WORK TO COMPLETE
Word for word, set down every line of the entries below from the line with "(App.provider app = App.deepseek" to the line with "App.dispatch gem ds app (length", including both, and no other line.

Stored data:
'''
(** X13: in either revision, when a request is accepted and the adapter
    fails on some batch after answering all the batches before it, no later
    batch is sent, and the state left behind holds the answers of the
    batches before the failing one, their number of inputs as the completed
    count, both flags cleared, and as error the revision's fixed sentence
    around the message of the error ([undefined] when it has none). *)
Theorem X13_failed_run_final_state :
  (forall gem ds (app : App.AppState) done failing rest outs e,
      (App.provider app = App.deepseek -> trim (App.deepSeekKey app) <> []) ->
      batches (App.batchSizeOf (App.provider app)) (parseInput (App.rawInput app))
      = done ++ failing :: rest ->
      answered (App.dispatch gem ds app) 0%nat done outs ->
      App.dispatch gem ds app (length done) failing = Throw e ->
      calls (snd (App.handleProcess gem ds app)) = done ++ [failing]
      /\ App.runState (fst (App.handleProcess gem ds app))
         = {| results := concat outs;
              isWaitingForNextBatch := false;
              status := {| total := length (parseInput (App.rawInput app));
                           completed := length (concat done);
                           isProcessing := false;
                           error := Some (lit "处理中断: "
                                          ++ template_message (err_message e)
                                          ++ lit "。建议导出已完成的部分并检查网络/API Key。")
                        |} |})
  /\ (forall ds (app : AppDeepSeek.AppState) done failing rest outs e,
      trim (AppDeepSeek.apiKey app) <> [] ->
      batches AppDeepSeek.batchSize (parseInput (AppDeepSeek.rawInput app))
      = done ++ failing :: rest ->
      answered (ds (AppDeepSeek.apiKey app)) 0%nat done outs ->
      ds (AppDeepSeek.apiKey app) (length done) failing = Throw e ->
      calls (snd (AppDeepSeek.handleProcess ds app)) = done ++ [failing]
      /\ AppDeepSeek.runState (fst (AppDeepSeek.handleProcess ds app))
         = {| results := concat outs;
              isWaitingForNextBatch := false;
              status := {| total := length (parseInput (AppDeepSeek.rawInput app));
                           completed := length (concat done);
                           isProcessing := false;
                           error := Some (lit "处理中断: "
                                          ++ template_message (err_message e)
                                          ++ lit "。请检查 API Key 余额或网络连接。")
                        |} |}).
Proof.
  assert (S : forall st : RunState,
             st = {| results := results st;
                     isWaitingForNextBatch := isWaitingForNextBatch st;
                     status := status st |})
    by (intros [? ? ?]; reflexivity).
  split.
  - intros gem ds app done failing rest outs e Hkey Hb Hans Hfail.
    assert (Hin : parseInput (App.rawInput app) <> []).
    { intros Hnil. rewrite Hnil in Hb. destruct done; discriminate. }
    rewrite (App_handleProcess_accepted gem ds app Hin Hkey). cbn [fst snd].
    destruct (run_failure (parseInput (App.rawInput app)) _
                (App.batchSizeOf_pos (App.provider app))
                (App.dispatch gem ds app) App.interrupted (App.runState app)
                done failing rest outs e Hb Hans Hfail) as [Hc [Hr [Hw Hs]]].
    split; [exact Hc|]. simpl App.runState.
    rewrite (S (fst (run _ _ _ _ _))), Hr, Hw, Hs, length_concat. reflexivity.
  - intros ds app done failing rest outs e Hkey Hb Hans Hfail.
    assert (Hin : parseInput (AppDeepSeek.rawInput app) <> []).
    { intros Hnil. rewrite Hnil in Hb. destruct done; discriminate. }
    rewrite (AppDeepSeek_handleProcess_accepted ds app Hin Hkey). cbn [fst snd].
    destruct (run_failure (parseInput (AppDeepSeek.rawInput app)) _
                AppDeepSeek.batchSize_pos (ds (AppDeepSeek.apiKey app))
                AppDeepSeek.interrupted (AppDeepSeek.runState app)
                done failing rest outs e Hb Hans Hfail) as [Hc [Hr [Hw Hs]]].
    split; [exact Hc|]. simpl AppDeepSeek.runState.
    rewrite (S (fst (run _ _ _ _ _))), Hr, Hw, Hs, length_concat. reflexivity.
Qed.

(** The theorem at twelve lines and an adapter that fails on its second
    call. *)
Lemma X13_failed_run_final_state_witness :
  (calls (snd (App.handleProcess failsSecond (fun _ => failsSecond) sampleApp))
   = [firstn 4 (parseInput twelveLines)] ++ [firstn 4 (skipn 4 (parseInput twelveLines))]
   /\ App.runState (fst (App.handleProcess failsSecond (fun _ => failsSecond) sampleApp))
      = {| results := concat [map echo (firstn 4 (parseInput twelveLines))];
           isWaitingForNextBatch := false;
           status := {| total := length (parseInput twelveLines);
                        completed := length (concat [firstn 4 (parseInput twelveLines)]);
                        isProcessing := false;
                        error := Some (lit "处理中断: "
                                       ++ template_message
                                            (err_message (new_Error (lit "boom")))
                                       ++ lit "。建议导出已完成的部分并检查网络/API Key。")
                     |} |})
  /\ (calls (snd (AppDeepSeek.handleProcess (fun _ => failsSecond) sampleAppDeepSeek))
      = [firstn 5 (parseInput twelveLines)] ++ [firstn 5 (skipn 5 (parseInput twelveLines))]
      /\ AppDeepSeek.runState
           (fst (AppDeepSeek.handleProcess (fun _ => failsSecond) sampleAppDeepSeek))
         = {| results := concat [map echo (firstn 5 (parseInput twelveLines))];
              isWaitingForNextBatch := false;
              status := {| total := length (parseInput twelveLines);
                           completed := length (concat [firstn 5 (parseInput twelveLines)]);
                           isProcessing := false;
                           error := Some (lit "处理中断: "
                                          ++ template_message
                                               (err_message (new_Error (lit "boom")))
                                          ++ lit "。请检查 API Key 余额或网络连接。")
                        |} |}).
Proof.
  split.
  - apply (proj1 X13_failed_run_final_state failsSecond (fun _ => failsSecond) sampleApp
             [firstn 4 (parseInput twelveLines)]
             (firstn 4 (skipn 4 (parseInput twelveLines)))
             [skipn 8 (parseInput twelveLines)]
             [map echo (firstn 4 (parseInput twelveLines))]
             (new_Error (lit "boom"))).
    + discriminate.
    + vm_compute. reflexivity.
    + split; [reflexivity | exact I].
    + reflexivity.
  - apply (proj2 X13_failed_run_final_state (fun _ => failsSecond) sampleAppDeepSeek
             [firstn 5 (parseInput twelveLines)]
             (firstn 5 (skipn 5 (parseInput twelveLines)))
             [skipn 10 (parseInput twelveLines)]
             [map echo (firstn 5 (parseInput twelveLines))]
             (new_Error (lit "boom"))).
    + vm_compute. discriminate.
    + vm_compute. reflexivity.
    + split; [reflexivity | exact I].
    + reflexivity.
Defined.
'''
ANSWER SPACE
      (App.provider app = App.deepseek -> trim (App.deepSeekKey app) <> []) ->
      batches (App.batchSizeOf (App.provider app)) (parseInput (App.rawInput app))
      = done ++ failing :: rest ->
      answered (App.dispatch gem ds app) 0%nat done outs ->
      App.dispatch gem ds app (length done) failing = Throw e ->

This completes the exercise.